In early Christian communities people met in their homes to share in this Eucharist, to give thanks and to remember. Today, we do not meet in homes. We do not recline at tables. For practical reasons we now gather in buildings constructed specifically for gathering and worship. We sit in a series of pews facing a sometimes distant table. We no longer consume anything that remotely looks or tastes like bread. At the Offertory we present perfectly round, flat, quarter-sized objects made of the ingredients of unleavened bread to the priest to consecrate and distribute as the congregation stands in lines.

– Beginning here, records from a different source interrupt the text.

(** * Content-Factory-AI: the Gemini service layer and its panels

    A shallow embedding of [services/geminiService.ts] (the asynchronous
    functions that drive upload, analysis, polling and cleanup) and of the
    chat and video panels of [App.tsx] that call it.

    The service functions talk to collaborators the repository does not own
    (the [@google/genai] SDK, [fetch], the state observer passed by the
    panel, timers).  Each such interaction is an event of an interaction
    tree; a run is the interpretation of the tree against an environment
    that answers every event from the history of the run so far and records
    the event in a trace.  The [while (!operation.done)] loop of
    [generateVideo] has no bound, so it is an [ITree.iter], not a recursion
    on fuel. *)

From Stdlib Require Import List NArith Bool String Ascii Lia Morphisms.
From ITree Require Import ITree ITreeFacts Events.State Events.StateFacts
  Props.Leaf.
Import ListNotations.
Import ITreeNotations.
Local Open Scope itree_scope.
Local Open Scope N_scope.

(* ===================================================================== *)
(** ** JavaScript strings *)
(* ===================================================================== *)

(** A JavaScript string is a sequence of UTF-16 code units. *)
Definition jsstring := list N.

Sometimes practicality demands compromise, and our manner of celebrating the Eucharist differs from place to place, from country to country. The language spoken at Mass is no longer a "universal" language. It is in the vernacular of the people. The music can range from traditional, to Gregorian to folk or modern.

Yet despite the fact that many may lament the way in which the Eucharist may be celebrated, there is no getting around the fact that 2000 years after that first Eucharist meal, we still gather in the millions each weekend and remember.

We remember Jesus, His compassion, His life, His forgiveness, His teachings, His miracles, and His love. Jesus wanted to be remembered - and He is.

The Eucharist is a gift, not just to be adored and reverenced, but also to be consumed, digested and lived by every Christian. What were once the simple gifts of bread and wine truly become the Body and Blood of our Savior - the new covenant between God and mankind. It is not a private gift, but a communal one: an invitation not only to receive His Body and Blood, but also to become His Body and Blood for others.

At home, we gather around our family table not merely to eat and drink, but to be healed of anger, to be refreshed in our weariness, and to strengthen the bond of love and concern that makes us a family. So, too, Jesus invites us to gather around the table of the altar to give and receive reconciliation and forgiveness, to be filled with new strength when we have grown tired in our struggle to be witnesses to the Gospel, and to reinforce the oneness in faith and love that makes us a holy people, a "holy communion", a group of people bound together as His faithful followers.

Now, more than ever, we need to remember that if He is with us, nothing and no one can overpower us. We need to remember to how He has changed our lives - to make us less fearful and more courageous in our preaching of the Good News. We need to remember and understand - now and finally - that our lives will not end with death, and that we, too, are called to resurrection and the fullness of new, unending life.